(** ** Credential references *)

(** The walk of [argumentRefs]; a reference is not searched further.  The
    order of a map does not matter to the sorted result. *)
Fixpoint walk_refs (v : gval) : res (list Approval.CredentialRef) :=
  match v with
  | VObject m =>
      if bool_decide (string_member m "type" = "credential_ref") then
        let alias := string_member m "alias" in let field := string_member m "field" in
        fail_when bool_decide (alias = "") || bool_decide (field = "")
          with Errorf "credential reference requires alias and field" ;;
        Ok [mkCredentialRef alias field]
      else
        (fix members (m : list (string * gval)) :=
           match m with
           | [] => Ok []
           | kv :: rest => r <-! walk_refs kv.2 ;; more <-! members rest ;; Ok (r ++ more)
           end) m
  | VArray l =>
      (fix elements (l : list gval) :=
         match l with
         | [] => Ok []
         | v :: rest => r <-! walk_refs v ;; more <-! elements rest ;; Ok (r ++ more)
         end) l
  | _ => Ok []
  end.

Definition ref_le (a b : Approval.CredentialRef) : Prop :=
  if bool_decide (cr_alias a = cr_alias b) then string_le (cr_field a) (cr_field b)
  else string_le (cr_alias a) (cr_alias b).
#[global] Instance ref_le_dec : RelDecision ref_le.
Proof. intros a b. unfold ref_le. case_bool_decide; apply _. Defined.

(** Equal neighbours are kept once. *)
Fixpoint drop_repeats (refs : list Approval.CredentialRef) : list Approval.CredentialRef :=
  match refs with
  | r :: ((r' :: _) as rest) => if bool_decide (r = r') then drop_repeats rest else r :: drop_repeats rest
  | _ => refs
  end.
Definition normalizeRefs (refs : list Approval.CredentialRef) : list Approval.CredentialRef :=
  drop_repeats (merge_sort ref_le refs).
Definition argumentRefs (m : list (string * gval)) : res (list Approval.CredentialRef) :=
  refs <-! walk_refs (VObject m) ;; Ok (normalizeRefs refs).

(** ** Resource and effect *)

Definition err_resource : error :=
  Errorf "action resource must be an HTTP(S) URL without credentials".

(** The URL of the arguments, printed anew. *)
Definition canonical_url (raw : string) : res string :=
  if bool_decide (raw = "") then Ok "" else
  match Parse raw with
  | None => Err err_resource
  | Some u =>
      fail_when bool_decide (Hostname u = []) || negb (bool_decide (u_user u = None))
                || negb (bool_decide (u_scheme u = lit "http"))
                   && negb (bool_decide (u_scheme u = lit "https")) with err_resource ;;
      Ok (str (URL_String u))
  end.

- Activity
Return each line from the material that includes the string "elements".

- Completed task
      (fix elements (l : list gval) :=
         | v :: rest => r <-! walk_refs v ;; more <-! elements rest ;; Ok (r ++ more)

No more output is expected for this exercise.